**WHAT THE EXERCISE ASKS**
From the data below, report how many lines contain the word "BoundedQueue", giving the number and nothing else.

--- DATASET EXCERPTS Enclosed Below ---

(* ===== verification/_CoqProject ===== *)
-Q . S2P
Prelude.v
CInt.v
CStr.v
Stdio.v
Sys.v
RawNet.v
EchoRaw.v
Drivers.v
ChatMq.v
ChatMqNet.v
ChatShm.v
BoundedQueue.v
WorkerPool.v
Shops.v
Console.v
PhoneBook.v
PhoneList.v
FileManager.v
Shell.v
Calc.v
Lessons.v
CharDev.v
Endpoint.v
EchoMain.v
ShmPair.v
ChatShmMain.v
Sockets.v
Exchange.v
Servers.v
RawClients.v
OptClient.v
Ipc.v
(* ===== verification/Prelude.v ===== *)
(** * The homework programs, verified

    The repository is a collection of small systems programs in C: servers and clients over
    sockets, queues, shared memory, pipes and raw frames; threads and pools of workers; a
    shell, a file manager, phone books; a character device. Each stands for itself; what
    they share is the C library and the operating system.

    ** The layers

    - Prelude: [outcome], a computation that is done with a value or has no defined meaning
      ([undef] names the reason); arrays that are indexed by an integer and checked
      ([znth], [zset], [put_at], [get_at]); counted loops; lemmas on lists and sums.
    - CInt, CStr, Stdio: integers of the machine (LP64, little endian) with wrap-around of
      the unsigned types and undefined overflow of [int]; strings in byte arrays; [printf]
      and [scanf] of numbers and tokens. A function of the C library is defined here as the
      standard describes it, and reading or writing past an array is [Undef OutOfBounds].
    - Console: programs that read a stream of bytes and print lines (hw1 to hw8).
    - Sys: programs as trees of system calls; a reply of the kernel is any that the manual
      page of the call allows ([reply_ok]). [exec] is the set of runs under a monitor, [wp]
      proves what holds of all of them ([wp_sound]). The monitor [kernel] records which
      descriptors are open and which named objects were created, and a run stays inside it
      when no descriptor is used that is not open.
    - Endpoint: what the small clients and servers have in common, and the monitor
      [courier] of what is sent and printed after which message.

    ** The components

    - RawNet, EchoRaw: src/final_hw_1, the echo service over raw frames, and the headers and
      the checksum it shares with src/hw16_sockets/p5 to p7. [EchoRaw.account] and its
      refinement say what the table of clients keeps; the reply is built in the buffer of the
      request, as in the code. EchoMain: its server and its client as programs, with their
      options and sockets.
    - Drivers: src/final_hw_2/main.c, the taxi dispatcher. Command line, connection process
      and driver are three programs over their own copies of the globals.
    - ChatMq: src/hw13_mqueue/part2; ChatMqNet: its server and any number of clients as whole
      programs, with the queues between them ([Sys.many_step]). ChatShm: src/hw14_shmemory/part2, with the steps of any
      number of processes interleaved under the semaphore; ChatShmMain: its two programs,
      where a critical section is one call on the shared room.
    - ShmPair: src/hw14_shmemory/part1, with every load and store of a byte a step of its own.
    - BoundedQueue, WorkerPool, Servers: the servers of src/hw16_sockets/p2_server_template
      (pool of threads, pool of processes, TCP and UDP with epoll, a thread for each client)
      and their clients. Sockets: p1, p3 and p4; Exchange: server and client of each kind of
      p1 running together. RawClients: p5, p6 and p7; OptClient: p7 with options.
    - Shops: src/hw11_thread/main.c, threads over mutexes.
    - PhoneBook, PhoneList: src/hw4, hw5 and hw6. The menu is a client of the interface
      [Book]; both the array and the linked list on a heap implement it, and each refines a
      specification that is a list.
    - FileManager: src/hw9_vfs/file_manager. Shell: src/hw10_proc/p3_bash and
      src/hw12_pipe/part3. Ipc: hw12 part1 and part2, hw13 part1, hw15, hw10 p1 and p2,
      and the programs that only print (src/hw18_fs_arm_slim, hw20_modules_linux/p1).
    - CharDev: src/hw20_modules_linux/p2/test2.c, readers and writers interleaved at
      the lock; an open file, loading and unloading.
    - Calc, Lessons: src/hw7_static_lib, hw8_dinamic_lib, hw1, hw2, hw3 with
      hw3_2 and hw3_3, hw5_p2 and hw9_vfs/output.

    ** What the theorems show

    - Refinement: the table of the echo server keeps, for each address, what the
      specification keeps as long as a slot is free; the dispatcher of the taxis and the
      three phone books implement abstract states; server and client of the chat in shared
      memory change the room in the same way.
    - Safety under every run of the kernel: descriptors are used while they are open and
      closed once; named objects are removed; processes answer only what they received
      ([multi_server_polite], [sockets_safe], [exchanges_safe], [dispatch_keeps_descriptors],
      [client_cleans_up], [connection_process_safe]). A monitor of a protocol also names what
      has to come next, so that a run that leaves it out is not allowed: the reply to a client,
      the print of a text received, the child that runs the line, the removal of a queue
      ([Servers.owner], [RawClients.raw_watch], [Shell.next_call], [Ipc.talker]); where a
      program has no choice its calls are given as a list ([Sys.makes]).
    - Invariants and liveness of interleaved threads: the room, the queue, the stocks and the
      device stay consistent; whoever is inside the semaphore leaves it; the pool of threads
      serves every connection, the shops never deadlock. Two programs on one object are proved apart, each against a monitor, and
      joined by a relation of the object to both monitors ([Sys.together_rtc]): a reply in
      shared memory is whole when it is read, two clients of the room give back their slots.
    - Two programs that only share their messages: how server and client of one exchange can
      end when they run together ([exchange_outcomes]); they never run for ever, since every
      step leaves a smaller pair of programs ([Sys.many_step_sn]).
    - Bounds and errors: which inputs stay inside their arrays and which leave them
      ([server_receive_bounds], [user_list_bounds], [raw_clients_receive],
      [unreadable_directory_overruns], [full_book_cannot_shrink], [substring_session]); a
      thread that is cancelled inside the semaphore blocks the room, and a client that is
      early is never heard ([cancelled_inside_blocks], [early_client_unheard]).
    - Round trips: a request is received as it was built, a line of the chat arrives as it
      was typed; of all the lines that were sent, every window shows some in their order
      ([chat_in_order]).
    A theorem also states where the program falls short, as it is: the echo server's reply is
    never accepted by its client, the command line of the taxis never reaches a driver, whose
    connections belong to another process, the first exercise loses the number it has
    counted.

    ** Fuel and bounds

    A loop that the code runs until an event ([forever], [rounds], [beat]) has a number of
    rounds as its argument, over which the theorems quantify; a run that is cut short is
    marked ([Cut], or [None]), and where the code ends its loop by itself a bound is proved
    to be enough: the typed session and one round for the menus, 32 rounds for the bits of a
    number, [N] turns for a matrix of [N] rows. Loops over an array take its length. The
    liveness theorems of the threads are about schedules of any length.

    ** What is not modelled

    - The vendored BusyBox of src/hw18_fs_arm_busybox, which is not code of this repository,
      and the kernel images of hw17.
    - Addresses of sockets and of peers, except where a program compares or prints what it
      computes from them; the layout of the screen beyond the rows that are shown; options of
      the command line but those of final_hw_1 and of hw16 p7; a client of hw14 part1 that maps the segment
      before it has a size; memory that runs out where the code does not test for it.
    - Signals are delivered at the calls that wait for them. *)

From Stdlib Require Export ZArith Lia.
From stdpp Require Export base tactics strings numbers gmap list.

--- End of Enclosed DATASET EXCERPTS ---
--- DATASET EXCERPTS Enclosed Below ---

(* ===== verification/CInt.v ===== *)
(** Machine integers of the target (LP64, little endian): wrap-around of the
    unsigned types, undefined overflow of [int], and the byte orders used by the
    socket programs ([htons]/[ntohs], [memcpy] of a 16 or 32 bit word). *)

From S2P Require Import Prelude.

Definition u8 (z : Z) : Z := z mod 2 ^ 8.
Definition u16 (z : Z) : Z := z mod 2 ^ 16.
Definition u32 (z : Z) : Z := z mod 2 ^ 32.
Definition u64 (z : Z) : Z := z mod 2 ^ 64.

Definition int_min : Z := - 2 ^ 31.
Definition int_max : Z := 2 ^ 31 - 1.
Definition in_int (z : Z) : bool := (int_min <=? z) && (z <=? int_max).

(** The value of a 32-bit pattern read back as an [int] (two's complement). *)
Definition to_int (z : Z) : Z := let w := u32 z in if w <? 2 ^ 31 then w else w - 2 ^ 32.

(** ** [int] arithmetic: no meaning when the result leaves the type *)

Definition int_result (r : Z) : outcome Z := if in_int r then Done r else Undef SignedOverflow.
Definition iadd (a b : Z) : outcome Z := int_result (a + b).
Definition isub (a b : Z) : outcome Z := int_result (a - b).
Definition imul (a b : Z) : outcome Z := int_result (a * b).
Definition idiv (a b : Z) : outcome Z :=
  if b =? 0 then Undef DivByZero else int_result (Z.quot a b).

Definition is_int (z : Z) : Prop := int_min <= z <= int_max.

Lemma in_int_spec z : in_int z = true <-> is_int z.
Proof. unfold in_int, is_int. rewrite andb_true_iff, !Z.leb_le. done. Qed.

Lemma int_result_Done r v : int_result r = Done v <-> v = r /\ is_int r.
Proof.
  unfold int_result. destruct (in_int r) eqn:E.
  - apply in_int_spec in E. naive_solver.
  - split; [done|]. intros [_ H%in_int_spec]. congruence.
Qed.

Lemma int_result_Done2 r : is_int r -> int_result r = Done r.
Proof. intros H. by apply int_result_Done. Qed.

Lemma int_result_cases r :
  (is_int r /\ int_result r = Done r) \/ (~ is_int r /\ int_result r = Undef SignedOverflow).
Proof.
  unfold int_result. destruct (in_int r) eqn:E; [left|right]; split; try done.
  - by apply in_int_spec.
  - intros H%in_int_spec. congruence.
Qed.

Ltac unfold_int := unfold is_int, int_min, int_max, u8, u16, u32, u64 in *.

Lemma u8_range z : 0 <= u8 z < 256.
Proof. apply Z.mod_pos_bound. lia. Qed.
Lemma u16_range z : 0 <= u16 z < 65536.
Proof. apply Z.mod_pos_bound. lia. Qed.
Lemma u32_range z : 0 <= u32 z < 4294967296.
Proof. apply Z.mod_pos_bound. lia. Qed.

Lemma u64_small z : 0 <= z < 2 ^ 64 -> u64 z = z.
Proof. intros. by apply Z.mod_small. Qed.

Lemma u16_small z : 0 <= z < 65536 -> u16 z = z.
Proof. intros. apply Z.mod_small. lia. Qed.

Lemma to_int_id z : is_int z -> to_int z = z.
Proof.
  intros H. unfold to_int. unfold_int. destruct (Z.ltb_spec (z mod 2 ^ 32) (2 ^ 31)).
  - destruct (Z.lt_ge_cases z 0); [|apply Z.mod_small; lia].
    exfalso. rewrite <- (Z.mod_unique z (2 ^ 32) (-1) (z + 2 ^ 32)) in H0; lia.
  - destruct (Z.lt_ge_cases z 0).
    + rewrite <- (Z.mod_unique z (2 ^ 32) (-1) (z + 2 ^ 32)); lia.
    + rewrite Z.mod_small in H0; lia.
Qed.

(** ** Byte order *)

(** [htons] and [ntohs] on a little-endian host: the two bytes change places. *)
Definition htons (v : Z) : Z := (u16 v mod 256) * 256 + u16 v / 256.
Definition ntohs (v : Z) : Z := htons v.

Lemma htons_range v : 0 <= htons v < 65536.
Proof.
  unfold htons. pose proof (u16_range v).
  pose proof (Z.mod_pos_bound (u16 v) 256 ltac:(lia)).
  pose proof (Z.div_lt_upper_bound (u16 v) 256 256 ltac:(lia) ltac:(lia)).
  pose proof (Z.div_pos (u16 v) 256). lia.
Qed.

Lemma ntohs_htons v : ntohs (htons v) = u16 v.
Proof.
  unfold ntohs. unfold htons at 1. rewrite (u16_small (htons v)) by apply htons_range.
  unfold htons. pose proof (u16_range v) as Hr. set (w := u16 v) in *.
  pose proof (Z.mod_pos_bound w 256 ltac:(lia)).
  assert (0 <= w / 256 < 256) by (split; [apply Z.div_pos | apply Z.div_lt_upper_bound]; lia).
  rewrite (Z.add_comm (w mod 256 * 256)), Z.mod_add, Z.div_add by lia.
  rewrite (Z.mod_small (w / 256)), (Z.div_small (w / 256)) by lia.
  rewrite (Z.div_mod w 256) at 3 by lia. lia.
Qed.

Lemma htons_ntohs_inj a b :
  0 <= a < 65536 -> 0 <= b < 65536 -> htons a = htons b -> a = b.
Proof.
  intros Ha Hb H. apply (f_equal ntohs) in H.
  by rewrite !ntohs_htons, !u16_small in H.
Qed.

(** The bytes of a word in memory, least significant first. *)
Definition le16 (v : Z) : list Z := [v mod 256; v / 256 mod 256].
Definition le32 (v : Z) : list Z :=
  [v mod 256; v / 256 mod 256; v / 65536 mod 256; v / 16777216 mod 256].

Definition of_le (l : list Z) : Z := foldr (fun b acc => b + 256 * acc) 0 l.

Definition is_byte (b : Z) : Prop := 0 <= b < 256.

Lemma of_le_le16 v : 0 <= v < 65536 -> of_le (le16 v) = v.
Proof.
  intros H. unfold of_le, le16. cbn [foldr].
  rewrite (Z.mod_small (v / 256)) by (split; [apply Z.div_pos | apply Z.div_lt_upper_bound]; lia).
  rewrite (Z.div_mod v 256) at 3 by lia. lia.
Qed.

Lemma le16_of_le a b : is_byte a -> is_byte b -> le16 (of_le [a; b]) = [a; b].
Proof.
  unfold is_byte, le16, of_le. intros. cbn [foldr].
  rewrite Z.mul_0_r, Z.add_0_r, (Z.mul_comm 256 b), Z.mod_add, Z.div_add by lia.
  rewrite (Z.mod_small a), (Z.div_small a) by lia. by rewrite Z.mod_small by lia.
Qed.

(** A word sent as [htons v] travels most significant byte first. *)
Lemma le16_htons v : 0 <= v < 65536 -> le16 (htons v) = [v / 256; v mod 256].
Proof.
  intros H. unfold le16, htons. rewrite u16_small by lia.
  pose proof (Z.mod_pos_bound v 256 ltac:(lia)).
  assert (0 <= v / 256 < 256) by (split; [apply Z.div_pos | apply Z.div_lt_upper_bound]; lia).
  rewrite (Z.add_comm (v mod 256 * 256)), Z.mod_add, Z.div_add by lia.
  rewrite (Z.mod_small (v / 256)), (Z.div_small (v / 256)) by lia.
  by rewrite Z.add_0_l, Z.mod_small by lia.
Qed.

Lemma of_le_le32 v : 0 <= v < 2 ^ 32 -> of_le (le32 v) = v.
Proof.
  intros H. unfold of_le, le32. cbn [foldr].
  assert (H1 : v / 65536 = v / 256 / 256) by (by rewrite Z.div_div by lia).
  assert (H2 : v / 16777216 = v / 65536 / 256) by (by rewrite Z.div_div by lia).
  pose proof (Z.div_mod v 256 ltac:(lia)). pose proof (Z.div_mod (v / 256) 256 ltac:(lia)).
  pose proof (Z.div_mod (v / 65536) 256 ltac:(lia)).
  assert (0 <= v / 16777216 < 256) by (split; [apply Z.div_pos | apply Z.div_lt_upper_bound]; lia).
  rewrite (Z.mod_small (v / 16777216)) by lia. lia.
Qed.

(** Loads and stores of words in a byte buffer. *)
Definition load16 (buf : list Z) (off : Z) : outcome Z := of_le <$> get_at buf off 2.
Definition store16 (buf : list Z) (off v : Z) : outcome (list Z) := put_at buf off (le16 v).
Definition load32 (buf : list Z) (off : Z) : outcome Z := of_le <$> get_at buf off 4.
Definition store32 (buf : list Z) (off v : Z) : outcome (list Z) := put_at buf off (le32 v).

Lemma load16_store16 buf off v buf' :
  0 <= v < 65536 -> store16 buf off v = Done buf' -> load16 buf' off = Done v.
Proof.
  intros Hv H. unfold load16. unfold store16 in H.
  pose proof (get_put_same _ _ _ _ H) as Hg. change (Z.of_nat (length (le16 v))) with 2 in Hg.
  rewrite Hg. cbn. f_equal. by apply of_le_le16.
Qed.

--- End of Enclosed DATASET EXCERPTS ---

**WRITTEN SOLUTION**
2